• Your task
Whenever the word "gmap" shows up in a line of the data, copy that line.

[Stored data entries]
□ □ □ □ □ □ □

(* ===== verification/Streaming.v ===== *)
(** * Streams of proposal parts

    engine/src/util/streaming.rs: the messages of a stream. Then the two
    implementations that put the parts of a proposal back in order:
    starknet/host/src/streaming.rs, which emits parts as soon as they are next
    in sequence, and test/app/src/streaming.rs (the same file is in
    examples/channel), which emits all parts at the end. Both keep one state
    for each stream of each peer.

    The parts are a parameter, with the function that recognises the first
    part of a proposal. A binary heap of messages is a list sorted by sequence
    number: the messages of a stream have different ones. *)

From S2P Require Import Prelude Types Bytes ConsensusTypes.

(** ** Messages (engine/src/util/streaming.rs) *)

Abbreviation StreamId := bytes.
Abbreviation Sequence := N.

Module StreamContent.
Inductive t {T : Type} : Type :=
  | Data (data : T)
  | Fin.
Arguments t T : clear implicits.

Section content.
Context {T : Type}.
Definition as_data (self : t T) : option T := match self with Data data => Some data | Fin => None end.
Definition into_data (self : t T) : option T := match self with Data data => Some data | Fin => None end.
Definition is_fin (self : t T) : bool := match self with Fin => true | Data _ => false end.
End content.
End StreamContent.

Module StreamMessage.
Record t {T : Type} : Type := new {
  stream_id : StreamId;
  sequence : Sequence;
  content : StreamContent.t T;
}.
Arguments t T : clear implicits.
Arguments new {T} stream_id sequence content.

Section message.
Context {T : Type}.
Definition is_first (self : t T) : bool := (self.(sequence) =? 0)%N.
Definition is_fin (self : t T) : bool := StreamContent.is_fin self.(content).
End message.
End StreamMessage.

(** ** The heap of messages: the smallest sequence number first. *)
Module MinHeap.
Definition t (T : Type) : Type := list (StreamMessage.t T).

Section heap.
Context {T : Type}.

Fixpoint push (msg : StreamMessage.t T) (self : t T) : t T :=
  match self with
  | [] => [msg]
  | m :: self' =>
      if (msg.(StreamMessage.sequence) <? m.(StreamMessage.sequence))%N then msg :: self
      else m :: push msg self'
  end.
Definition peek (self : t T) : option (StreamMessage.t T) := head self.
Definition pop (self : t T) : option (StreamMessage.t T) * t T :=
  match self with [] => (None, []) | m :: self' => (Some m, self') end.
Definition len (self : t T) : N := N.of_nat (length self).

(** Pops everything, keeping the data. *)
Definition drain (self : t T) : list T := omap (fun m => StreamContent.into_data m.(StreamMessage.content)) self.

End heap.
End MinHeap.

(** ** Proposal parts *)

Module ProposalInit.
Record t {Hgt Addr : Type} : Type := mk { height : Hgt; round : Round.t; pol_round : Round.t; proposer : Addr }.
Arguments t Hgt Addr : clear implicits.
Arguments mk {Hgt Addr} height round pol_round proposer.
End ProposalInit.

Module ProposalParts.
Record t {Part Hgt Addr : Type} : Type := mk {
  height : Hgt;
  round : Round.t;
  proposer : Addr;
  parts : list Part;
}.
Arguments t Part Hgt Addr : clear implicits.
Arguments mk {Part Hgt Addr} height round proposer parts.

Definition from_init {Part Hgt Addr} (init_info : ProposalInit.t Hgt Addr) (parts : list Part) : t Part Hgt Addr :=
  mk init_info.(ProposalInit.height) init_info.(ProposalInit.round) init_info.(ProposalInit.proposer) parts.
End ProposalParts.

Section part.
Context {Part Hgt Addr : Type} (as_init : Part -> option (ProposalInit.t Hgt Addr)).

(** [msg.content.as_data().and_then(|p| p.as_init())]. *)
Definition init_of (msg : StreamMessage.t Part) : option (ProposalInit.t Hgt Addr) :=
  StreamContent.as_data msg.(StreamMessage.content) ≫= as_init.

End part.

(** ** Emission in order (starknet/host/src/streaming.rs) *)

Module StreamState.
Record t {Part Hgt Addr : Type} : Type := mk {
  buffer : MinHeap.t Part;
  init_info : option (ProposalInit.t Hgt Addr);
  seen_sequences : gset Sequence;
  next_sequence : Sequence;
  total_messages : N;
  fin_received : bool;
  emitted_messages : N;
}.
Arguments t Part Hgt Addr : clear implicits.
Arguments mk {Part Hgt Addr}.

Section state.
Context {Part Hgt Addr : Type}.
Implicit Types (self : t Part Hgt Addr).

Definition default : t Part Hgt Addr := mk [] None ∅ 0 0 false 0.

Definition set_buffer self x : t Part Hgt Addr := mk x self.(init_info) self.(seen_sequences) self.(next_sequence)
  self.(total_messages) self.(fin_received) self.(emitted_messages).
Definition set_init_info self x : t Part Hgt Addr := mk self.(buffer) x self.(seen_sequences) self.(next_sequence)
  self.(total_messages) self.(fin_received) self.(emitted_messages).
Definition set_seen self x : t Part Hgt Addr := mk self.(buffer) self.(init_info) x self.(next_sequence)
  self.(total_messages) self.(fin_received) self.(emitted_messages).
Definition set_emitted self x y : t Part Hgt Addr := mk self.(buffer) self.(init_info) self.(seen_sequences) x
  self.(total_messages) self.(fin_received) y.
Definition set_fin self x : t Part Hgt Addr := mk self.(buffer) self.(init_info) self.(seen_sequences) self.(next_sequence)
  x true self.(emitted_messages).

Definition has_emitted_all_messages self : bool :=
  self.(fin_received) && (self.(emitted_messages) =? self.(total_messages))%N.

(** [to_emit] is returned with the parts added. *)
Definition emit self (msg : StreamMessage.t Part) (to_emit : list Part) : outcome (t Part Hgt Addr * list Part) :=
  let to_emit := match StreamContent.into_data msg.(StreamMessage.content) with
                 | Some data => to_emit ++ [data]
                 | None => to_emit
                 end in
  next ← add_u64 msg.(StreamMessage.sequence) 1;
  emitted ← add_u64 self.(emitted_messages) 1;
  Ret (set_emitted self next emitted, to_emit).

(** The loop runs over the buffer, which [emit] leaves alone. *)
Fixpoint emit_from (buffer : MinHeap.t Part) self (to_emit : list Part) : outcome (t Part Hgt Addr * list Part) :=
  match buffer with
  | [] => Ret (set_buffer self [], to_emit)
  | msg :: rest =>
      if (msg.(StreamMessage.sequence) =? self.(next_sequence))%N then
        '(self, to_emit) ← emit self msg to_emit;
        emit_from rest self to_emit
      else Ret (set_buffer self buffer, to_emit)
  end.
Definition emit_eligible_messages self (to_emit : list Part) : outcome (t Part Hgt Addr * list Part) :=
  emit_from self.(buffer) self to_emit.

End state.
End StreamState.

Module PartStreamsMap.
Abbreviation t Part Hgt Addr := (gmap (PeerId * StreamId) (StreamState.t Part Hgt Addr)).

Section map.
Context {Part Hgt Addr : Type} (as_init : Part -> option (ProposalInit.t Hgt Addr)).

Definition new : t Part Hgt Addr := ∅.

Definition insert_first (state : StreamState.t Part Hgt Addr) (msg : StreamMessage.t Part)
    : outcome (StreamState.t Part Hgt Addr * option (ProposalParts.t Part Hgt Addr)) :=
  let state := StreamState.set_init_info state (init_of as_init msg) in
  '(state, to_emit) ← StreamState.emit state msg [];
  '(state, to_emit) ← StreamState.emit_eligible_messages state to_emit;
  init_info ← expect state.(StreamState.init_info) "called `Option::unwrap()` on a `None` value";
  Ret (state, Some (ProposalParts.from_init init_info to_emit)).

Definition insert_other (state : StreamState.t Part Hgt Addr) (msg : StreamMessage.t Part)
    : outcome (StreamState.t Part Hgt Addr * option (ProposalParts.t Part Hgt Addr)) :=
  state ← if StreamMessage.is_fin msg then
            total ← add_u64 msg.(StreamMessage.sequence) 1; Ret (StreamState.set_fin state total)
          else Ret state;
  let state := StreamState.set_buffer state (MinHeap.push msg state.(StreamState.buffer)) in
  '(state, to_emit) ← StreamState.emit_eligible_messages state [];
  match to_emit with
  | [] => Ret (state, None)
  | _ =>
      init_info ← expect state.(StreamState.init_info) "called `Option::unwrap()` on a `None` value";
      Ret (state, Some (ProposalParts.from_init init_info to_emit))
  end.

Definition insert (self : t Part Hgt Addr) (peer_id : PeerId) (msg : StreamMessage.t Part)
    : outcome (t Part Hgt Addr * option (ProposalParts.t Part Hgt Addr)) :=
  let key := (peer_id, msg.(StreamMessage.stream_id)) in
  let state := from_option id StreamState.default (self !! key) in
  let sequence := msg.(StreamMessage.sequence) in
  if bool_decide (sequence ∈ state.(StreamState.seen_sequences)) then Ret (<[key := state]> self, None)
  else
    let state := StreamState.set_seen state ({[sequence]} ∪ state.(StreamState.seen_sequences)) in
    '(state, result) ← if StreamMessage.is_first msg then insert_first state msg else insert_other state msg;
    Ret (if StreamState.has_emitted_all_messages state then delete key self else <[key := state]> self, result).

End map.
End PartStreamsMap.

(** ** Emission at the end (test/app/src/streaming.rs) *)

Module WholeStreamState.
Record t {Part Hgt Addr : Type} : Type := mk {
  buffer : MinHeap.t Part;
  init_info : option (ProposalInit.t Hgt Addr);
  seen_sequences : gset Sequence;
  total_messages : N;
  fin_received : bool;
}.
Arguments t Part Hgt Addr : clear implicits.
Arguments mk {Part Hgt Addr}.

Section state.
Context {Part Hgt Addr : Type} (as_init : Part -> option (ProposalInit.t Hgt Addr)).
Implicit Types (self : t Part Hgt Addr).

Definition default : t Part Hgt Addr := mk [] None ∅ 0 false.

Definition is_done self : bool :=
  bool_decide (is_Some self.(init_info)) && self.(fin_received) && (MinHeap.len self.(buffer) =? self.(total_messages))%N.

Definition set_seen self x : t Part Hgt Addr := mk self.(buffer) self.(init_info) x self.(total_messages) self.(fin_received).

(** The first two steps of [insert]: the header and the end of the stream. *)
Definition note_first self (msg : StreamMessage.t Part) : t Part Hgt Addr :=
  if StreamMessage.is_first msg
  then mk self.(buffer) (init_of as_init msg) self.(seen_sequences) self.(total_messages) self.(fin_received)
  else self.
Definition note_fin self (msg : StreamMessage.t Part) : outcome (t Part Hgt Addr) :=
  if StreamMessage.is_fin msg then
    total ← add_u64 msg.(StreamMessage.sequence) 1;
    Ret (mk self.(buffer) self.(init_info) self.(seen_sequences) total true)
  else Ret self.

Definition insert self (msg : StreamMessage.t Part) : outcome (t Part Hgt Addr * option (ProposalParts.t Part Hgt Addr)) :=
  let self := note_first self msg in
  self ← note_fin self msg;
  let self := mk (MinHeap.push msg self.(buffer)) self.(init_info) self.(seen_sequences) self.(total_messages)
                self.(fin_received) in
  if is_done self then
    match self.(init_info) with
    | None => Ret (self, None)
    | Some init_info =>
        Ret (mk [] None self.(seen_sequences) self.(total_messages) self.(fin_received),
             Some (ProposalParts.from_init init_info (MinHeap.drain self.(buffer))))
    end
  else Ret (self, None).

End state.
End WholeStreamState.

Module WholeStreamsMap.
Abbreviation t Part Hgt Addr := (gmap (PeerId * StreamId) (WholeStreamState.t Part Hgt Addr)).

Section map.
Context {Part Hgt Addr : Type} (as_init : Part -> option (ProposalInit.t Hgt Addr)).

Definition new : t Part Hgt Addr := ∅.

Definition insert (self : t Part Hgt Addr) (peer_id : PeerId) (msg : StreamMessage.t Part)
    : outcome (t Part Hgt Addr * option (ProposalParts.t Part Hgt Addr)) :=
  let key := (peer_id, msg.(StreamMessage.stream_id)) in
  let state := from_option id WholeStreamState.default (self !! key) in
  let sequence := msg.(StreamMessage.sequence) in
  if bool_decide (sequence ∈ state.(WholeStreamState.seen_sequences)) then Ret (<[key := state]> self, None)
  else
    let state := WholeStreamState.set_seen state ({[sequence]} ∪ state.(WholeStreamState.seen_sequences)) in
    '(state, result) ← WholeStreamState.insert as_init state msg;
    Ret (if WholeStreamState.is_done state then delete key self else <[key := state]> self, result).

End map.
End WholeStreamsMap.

□ □ □ □ □ □ □

• Task output
Abbreviation t Part Hgt Addr := (gmap (PeerId * StreamId) (StreamState.t Part Hgt Addr)).
Abbreviation t Part Hgt Addr := (gmap (PeerId * StreamId) (WholeStreamState.t Part Hgt Addr)).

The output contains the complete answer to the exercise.